Sage Journals: Discover world-class research

Abstract

The reconstruction of large phylogenetic trees from data that violates clocklike evolution (or as a supertree constructed from any m input trees) raises a difficult question for biologists–how can one assign relative dates to the vertices of the tree? In this paper we investigate this problem, as suming a uniform distribution on the order of the inner vertices of the tree (which includes, but is more general than, the popular Yule distribution on trees). We derive fast algorithms for computing the probability that (i) any given vertex in the tree was the j–th speciation event (for each j), and (ii) any one given vertex is earlier in the tree than a second given vertex. We show how the first algorithm can be used to calculate the expected length of any given interior edge in any given tree that has been generated under either a constant- rate speciation model, or the coalescent model.

Keywords

Phylogenetics neutral model dating speciation events edge lengths

1. Introduction

A fundamental task in evolutionary biology is constructing evolutionary trees from a variety of data. These constructed trees show the ancesteral relationship between the species.
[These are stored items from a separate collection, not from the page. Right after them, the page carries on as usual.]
(** * goji/param: the bracket-key decoder, embedded and verified

    The development follows the three source files of the package:
    the entry point [Parse] (param.go), the struct metadata cache
    [cacheStruct], [extractName], [extractHandler], [parseStructField]
    (struct.go) and the recursive decoder [parse] with its leaf and
    container parsers (parse.go).

    Conventions of the embedding.
    - Go strings are byte strings: [string].  Indices returned by
      [strings.IndexRune] are [Z], with [-1] for "not found", as in Go.
    - A [reflect.Type] is a term of [reflect.rtype]; struct types are named
      and their fields are looked up in the table of declared types, so
      that recursive declarations ([type Crazy struct { A *Crazy ... }]) are
      expressible.
    - A [reflect.Value] handed to a parser is a settable slot: its static
      type and its current content.  A parser returns the error (or nil),
      the content of the slot when it returns (Go mutates it in place, also
      on the error paths) and the state of the package-level cache.
    - Pointers own their pointee; no two slots of a target alias.
    - reflect's read-only flag on fields reached through an unexported
      embedded field is outside the model.
    - The package-level variable [cache] is threaded explicitly; the lock
      around it is not modelled (calls are sequential).
    - Run-time panics are outcomes of their own: an index or a slice
      bound out of range, a reflect method called on a Value of the wrong
      kind or on the zero Value.
    - Recursion of [parse] is by fuel: one unit per Go call. *)

From Stdlib Require Import ZArith String Ascii List Lia Bool.
From stdpp Require Import base option list gmap strings.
Not only the relationship between species is of interest, but also the time between speciation events. When constructing an evolutionary tree from a set of molecular data which satisfies the molecular clock, the edge lengths can be interpreted as a time scale. In many cases, no time scale is obtained when constructing a tree though:

•
Often, molecular data does not satisfy the molecular clock and so the edge lengths do not represent a time scale.
•
Trees can be constructed from morphological data or non -standard molecular data like gene order. This does not provide any edge lengths.
•
Having several different trees, one can combine them and construct a ‘supertree.’ Even though there may have been time scales on the original trees, most supertree methods return a tree without a time scale.
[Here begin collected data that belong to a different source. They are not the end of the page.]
(** [_get_next_run_time]: the [except] clause discards the exception, so
    the texts of the two [ValueError]s below stand for whatever [int],
    the unpacking or [replace] raise. *)
Definition _get_next_run_time (schedule_time : string) : M Z :=
  try_catch
    (hm <- lift (match parse_hour_minute schedule_time with
                 | Some hm => inr hm
                 | None => inl (ValueError "invalid time")
                 end) ;;
     n <- now ;;
     if hm_in_range (fst hm) (snd hm) then
       let next_run := dt_replace n (fst hm) (snd hm) in
       ret (if next_run <=? n then next_run + DAY else next_run)
     else raise (ValueError "hour or minute out of range"))
    (fun _ => t <- now ;; ret (t + DAY)).

Definition default_name (prefix : string) (job_name : option string) : M string :=
  if falsy_name job_name then
    s <- get_state ;;
    ret (prefix ++ nat_to_string (List.length (scheduled_jobs s) + 1))
  else ret (match job_name with Some n => n | None => "" end).

(** [schedule.every().day.at(t).do(job_function).tag(job_name)]: the time
    string is checked before the job is added. *)
Definition register_daily (wf : workflow) (schedule_time job_name : string) : M unit :=
  match at_check schedule_time with
  | Some e => raise e
  | None =>
      modify (fun s =>
        with_lib_jobs
          (lib_jobs s ++
             [{| lj_trigger := DailyAt schedule_time; lj_tag := job_name;
                 lj_workflow := wf |}]) s)
  end.

(** [schedule.every(n).minutes.do(job_function).tag(job_name)]: the job is
    added when [do] returns.  The result [None] stands for a call that does
    not return: nothing after it is run, and the state next to it is the
    state it is stuck in. *)
Definition register_interval (wf : workflow) (interval_minutes : Z)
    (job_name : string) : M (option unit) :=
  match every_check interval_minutes with
  | EveryReturns =>
      modify (fun s =>
        with_lib_jobs
          (lib_jobs s ++
             [{| lj_trigger := EveryMinutes interval_minutes; lj_tag := job_name;
                 lj_workflow := wf |}]) s) ;;;
      ret (Some tt)
  | EveryRaises e => raise e
  | EveryHangs => ret None
  end.

Definition put_job (job_name : string) (j : job_info) : M unit :=
  modify (fun s => with_jobs (sset job_name j (scheduled_jobs s)) s).

Definition schedule_workflow (wf : workflow) (schedule_time : string)
    (job_name : option string) (repeat : bool) : M string :=
  job_name <- default_name "workflow_" job_name ;;
  (if repeat then register_daily wf schedule_time job_name
   else register_daily wf schedule_time job_name) ;;;
  created <- now ;;
  next_run <- _get_next_run_time schedule_time ;;
  put_job job_name
    {| ji_workflow := wf;
       ji_schedule_time := Some schedule_time;
       ji_interval_minutes := None;
       ji_repeat := repeat;
       ji_created_at := isoformat created;
       ji_last_run := None;
       ji_next_run := NextRunAt next_run;
       ji_last_result := None;
       ji_last_error := None |} ;;;
  ret job_name.

(** [schedule_interval_workflow] returns the name of the job, raises, or
    ([None]) does not return, as the registration with the library does. *)
Definition schedule_interval_workflow (wf : workflow) (interval_minutes : Z)
    (job_name : option string) : M (option string) :=
  job_name <- default_name "interval_workflow_" job_name ;;
  registered <- register_interval wf interval_minutes job_name ;;
  match registered with
  | None => ret None
  | Some _ =>
      created <- now ;;
      t <- now ;;
      put_job job_name
        {| ji_workflow := wf;
           ji_schedule_time := None;
           ji_interval_minutes := Some interval_minutes;
           ji_repeat := true;
           ji_created_at := isoformat created;
           ji_last_run := None;
           ji_next_run := NextRunAt (t + interval_minutes * 60 * MICRO);
           ji_last_result := None;
           ji_last_error := None |} ;;;
      ret (Some job_name)
  end.

Definition set_last_run (t : string) (r : run_result) (j : job_info) : job_info :=
  {| ji_workflow := ji_workflow j; ji_schedule_time := ji_schedule_time j;
     ji_interval_minutes := ji_interval_minutes j; ji_repeat := ji_repeat j;
     ji_created_at := ji_created_at j; ji_last_run := Some t;
     ji_next_run := ji_next_run j; ji_last_result := Some r;
     ji_last_error := ji_last_error j |}.

Definition set_last_error (msg : string) (j : job_info) : job_info :=
  {| ji_workflow := ji_workflow j; ji_schedule_time := ji_schedule_time j;
     ji_interval_minutes := ji_interval_minutes j; ji_repeat := ji_repeat j;
     ji_created_at := ji_created_at j; ji_last_run := ji_last_run j;
     ji_next_run := ji_next_run j; ji_last_result := ji_last_result j;
     ji_last_error := Some msg |}.

(** [if job_name in self.scheduled_jobs: self.scheduled_jobs[job_name][...] = ...] *)
Definition update_job (job_name : string) (f : job_info -> job_info) : M unit :=
  modify (fun s =>
    match sget job_name (scheduled_jobs s) with
    | Some j => with_jobs (sset job_name (f j) (scheduled_jobs s)) s
    | None => s
    end).

Definition _execute_scheduled_workflow (wf : workflow) (job_name : string) : M unit :=
  try_catch
    (results <- execute_workflow wf ;;
     s <- get_state ;;
     (if smem job_name (scheduled_jobs s) then
        t <- now ;;
        update_job job_name (set_last_run (isoformat t) results)
      else ret tt) ;;;
     t <- now ;;
     save_results results
       (Some ("scheduled_" ++ job_name ++ "_" ++ strftime t ++ ".json")) ;;;
     ret tt)
    (fun e => update_job job_name (set_last_error (exn_msg e))).

(** [schedule.clear(tag)] *)
Definition clear_tag (tag : string) (l : list lib_job) : list lib_job :=
  filter (fun j => negb (lj_tag j =? tag)%string) l.

Definition remove_job (job_name : string) : M bool :=
  try_catch
    (modify (fun s => with_lib_jobs (clear_tag job_name (lib_jobs s)) s) ;;;
     s <- get_state ;;
     (if smem job_name (scheduled_jobs s) then
        modify (with_jobs (sdel job_name (scheduled_jobs s)))
      else ret tt) ;;;
     ret true)
    (fun _ => ret false).

Definition get_scheduled_jobs : M registry :=
  s <- get_state ;; ret (scheduled_jobs s).

Definition get_job_status (job_name : string) : M (option job_info) :=
  s <- get_state ;; ret (sget job_name (scheduled_jobs s)).

(** The copy of an entry written by [save_schedule]: a [datetime] under
    [next_run] becomes its ISO text. *)
Definition saved_entry (j : job_info) : job_info :=
  {| ji_workflow := ji_workflow j; ji_schedule_time := ji_schedule_time j;
     ji_interval_minutes := ji_interval_minutes j; ji_repeat := ji_repeat j;
     ji_created_at := ji_created_at j; ji_last_run := ji_last_run j;
     ji_next_run :=
       match ji_next_run j with
       | NextRunAt t => NextRunText (isoformat t)
       | NextRunText x => NextRunText x
       end;
     ji_last_result := ji_last_result j; ji_last_error := ji_last_error j |}.

(** [schedule_data] as built by the loop of [save_schedule]. *)
Definition schedule_data (jobs : registry) : registry :=
  map (fun kv => (fst kv, saved_entry (snd kv))) jobs.

Definition save_schedule (filename : option string) : M string :=
  filename <- (if falsy_name filename then
                 t <- now ;;
                 ret ("schedule_" ++ strftime t ++ ".json")
               else ret (match filename with Some n => n | None => "" end)) ;;
  call (fs_makedirs "schedules") ;;;
  let filepath := path_join "schedules" filename in
  s <- get_state ;;
  call (fs_write_schedule filepath (schedule_data (scheduled_jobs s))) ;;;
  ret filepath.

Definition read_schedule (filepath : string) : M registry :=
  fun s => let (r, e) := fs_read_schedule filepath (s_ext s) in (r, with_ext e s).

(** The registration of one entry of the file. *)
Definition load_job (job_name : string) (info : job_info) : M (option string) :=
  match ji_interval_minutes info with
  | Some n => schedule_interval_workflow (ji_workflow info) n (Some job_name)
  | None =>
      match ji_schedule_time info with
      | Some t =>
          name <- schedule_workflow (ji_workflow info) t (Some job_name) (ji_repeat info) ;;
          ret (Some name)
      | None => raise (KeyError "'schedule_time'")
      end
  end.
For those trees, we still want to find edge lengths representing the time between speciation events. In this paper, we will estimate the edge lengths from the shape of the tree. The method works for trees which evolved under the Yule model [Yule, 1924; Edwards, 1970; Harding, 1971; Page, 1991]. Under the Yule model, in each point of time, each species is equally likely to split. Minor changes to the method for the Yule model give us an edge length estimation for trees under the popular coalescent setting [Nordborg, 2001].
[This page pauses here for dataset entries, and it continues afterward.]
(** * Verification of the FloatPop / FloatPopManager interaction layer.

    Shallow embedding of [src/app/FloatPop.tsx] (placement and docking) and
    [src/app/FloatPopManager.ts] (click handling, source classification,
    click tolerance and feature resolution). *)

From Stdlib Require Import List String Bool ZArith QArith Qminmax Qabs Lia Lqa.
Import ListNotations.
Open Scope string_scope.

(* ------------------------------------------------------------------ *)
(** ** Placement: [FloatPop._isOutsideView], [_determineCurrentAlignment] *)

Module Placement.

Inductive Position :=
| TopLeft | TopCenter | TopRight | BottomLeft | BottomCenter | BottomRight.

Definition Position_eqb (a b : Position) : bool :=
  match a, b with
  | TopLeft, TopLeft | TopCenter, TopCenter | TopRight, TopRight
  | BottomLeft, BottomLeft | BottomCenter, BottomCenter
  | BottomRight, BottomRight => true
  | _, _ => false
  end.

Definition Qltb (x y : Q) : bool := negb (Qle_bool y x).

Record Padding := mkPadding { pad_left : Q; pad_right : Q; pad_top : Q; pad_bottom : Q }.

(** The parts of a MapView / SceneView that placement reads. *)
Record View := mkView {
  v_width : Q;
  v_height : Q;
  v_padding : Padding
}.

Record ScreenPoint := mkScreenPoint { sp_x : Q; sp_y : Q }.

Inductive Side := SRight | SLeft | STop | SBottom.

(** [_isScreenLocationWithinView] *)
Definition isScreenLocationWithinView (s : ScreenPoint) (view : View) : bool :=
  Qltb (-1) (sp_x s) && Qltb (-1) (sp_y s) &&
  Qle_bool (sp_x s) (v_width view) && Qle_bool (sp_y s) (v_height view).

(** [_isOutsideView]; the measured sizes are numbers here (no NaN). *)
Definition isOutsideView (popupHeight popupWidth : Q) (s : ScreenPoint)
    (side : Side) (view : View) : bool :=
  let padding := v_padding view in
  match side with
  | SRight => Qltb (v_width view - pad_right padding) (sp_x s + popupWidth / 2)
  | SLeft => Qltb (sp_x s - popupWidth / 2) (pad_left padding)
  | STop => Qltb (sp_y s - popupHeight) (pad_top padding)
  | SBottom => Qltb (v_height view - pad_bottom padding) (sp_y s + popupHeight)
  end.

(** The final nested conditional of [_determineCurrentAlignment]. *)
Definition combineAlignment (left right top bottom : bool) : Position :=
  if left then (if top then BottomRight else TopRight)
  else if right then (if top then BottomLeft else TopLeft)
  else if top then (if bottom then TopCenter else BottomCenter)
  else TopCenter.

(** The DOM measurements read by [_determineCurrentAlignment]:
    the container's content box and the computed style of the main
    container ([max-height] and [height], already parsed). *)
Record Measure := mkMeasure {
  m_boxW : Q;
  m_boxH : Q;
  m_mainStyle : option (Q * Q)
}.

(** [_pointerOffsetInPx] *)
Definition pointerOffsetInPx : Q := 16.

(** [popupWidth = contentBox.w + pointerOffset] *)
Definition popupWidthOf (m : Measure) : Q := m_boxW m + pointerOffsetInPx.

(** [popupHeight = Math.max(contentBox.h, contentMaxHeight, contentHeight) +
    pointerOffset]; both style values are 0 without a main container. *)
Definition popupHeightOf (m : Measure) : Q :=
  let '(contentMaxHeight, contentHeight) :=
    match m_mainStyle m with Some hs => hs | None => (0, 0) end in
  Qmax (Qmax (m_boxH m) contentMaxHeight) contentHeight + pointerOffsetInPx.

(** [_determineCurrentAlignment]; [prev] is the stored [currentAlignment]. *)
Definition determineCurrentAlignment (screenLocation : option ScreenPoint)
    (view : option View) (container : option Measure) (prev : option Position)
    : Position :=
  match screenLocation, view, container with
  | Some s, Some vw, Some m =>
      if negb (isScreenLocationWithinView s vw) then
        match prev with Some p => p | None => TopCenter end
      else
        let popupWidth := popupWidthOf m in
        let popupHeight := popupHeightOf m in
        let r := isOutsideView popupHeight popupWidth s SRight vw in
        let l := isOutsideView popupHeight popupWidth s SLeft vw in
        let t := isOutsideView popupHeight popupWidth s STop vw in
        let b := isOutsideView popupHeight popupWidth s SBottom vw in
        combineAlignment l r t b
  | _, _, _ => TopCenter
  end.

End Placement.

(* ------------------------------------------------------------------ *)
(** ** Docking: [dockOptions], [_dockingThresholdCrossed],
    [_updateDockEnabledForViewSize], [_shouldDockAtCurrentViewSize],
    [_getCurrentAlignment], [_getCurrentDockPosition] *)

Module Dock.
Import Placement.

(** [dockOptions.breakpoint]: [false] is [None]; a present object has an
    optional [width] and an optional [height] (absent keys are [undefined],
    which every numeric comparison rejects). *)
Record Breakpoint := mkBreakpoint { bp_width : option Q; bp_height : option Q }.

(** [alignment]: ["auto"], one of the known position strings, or a function,
    represented by the position its call returns. *)
Inductive Alignment := AlignAuto | AlignFixed (p : Position) | AlignFn (ret : Position).

(** [dockOptions.position], same three shapes. *)
Inductive DockPos := DockAuto | DockFixed (p : Position) | DockFn (ret : Position).

Record DockOptions := mkDockOptions {
  do_position : DockPos;
  do_breakpoint : option Breakpoint
}.

(** [DOCK_OPTIONS]: position "auto", breakpoint [{ width: 544 }]. *)
Definition DOCK_OPTIONS : DockOptions :=
  mkDockOptions DockAuto (Some (mkBreakpoint (Some 544) None)).

(** The view as read by the docking code: its size, padding, and the
    [breakpoints.xsmall] value when the view declares breakpoints. The view's
    [ui] box is the view minus its padding (the UI-safe size, as the spec
    describes it). *)
Record DView := mkDView { dv_view : View; dv_xsmall : option Q }.

Record FPState := mkFPState {
  fp_view : option DView;
  fp_dockEnabled : bool;
  fp_alignment : Alignment;
  fp_dockOptions : DockOptions;
  fp_storedAlignment : option Position;   (* this._get("currentAlignment") *)
  fp_screenLocation : option ScreenPoint;
  fp_container : option Measure;
  fp_rtl : bool                            (* widgetUtils.isRtl() *)
}.

Definition zeroPadding : Padding := mkPadding 0 0 0 0.

Definition ui_width (dv : DView) : Q :=
  v_width (dv_view dv) - pad_left (v_padding (dv_view dv)) - pad_right (v_padding (dv_view dv)).
Definition ui_height (dv : DView) : Q :=
  v_height (dv_view dv) - pad_top (v_padding (dv_view dv)) - pad_bottom (v_padding (dv_view dv)).

(** [x <= undefined] and [x > undefined] are both false. *)
Definition le_opt (x : Q) (o : option Q) : bool :=
  match o with Some y => Qle_bool x y | None => false end.
Definition gt_opt (x : Q) (o : option Q) : bool :=
  match o with Some y => Qltb y x | None => false end.

(** [_dockingThresholdCrossed]; sizes are [(width, height)]. *)
Definition dockingThresholdCrossed (newSize oldSize : Q * Q) (bp : option Breakpoint) : bool :=
  let '(currWidth, currHeight) := newSize in
  let '(prevWidth, prevHeight) := oldSize in
  let dockingWidth := match bp with Some b => bp_width b | None => None end in
  let dockingHeight := match bp with Some b => bp_height b | None => None end in
  (le_opt currWidth dockingWidth && gt_opt prevWidth dockingWidth) ||
  (gt_opt currWidth dockingWidth && le_opt prevWidth dockingWidth) ||
  (le_opt currHeight dockingHeight && gt_opt prevHeight dockingHeight) ||
  (gt_opt currHeight dockingHeight && le_opt prevHeight dockingHeight).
An example for a tree with unknown edge lengths is the primate supertree recently published in [Vos and Mooers]. Figure 1 shows a part of . The primate tree is a supertree on 218 species and was constructed with the MRP method (Matrix Representation using Parsimony analysis, see [Baum, 1992; Ragan, 1992]). Since for most of the interior vertices, no molecular estimates were available, the edge lengths for the tree were estimated. In [Vos and Mooers], 10⁶ rank functions on were drawn uniformly at random. For each of those rank functions, the expected time intervals, i.e. the edge lengths, between vertices were considered (the expected waiting time after the (n – 1)th event until the nth event is 1/n). The authors of [Vos and Mooers] concluded their paper by asking for an analytical approach to the estimation of the edge length, which we will provide below.
Figure 1.
Part of the primate supertree. Figure 4–13 are some subtrees, for details see [Vos and Mooers].

In order to estimate the edge lengths, we developed the algorithms RANKPROB and COMPARE. Those algorithms answer questions like:

Was speciation event with label 76 in the primate tree (see Fig. 1) more likely to be an early event in the tree or a late event? What is the probability that 76 was the 6th speciation event? Was it more likely that speciation event 76 happened before speciation event 162 or 162 before 76?

The algorithms work for trees where every labeled history is equiprobable. This class of model, which includes the Yule model and the coalescent model, has been popular in macroevolutionary studies [Nee and May, 1997; Zhaxy-bayeva and Gogarten, 2004]. Note that the algorithms here are the same for the Yule model and the coalescent model, whereas the edge length estimation has minor differences for the two models.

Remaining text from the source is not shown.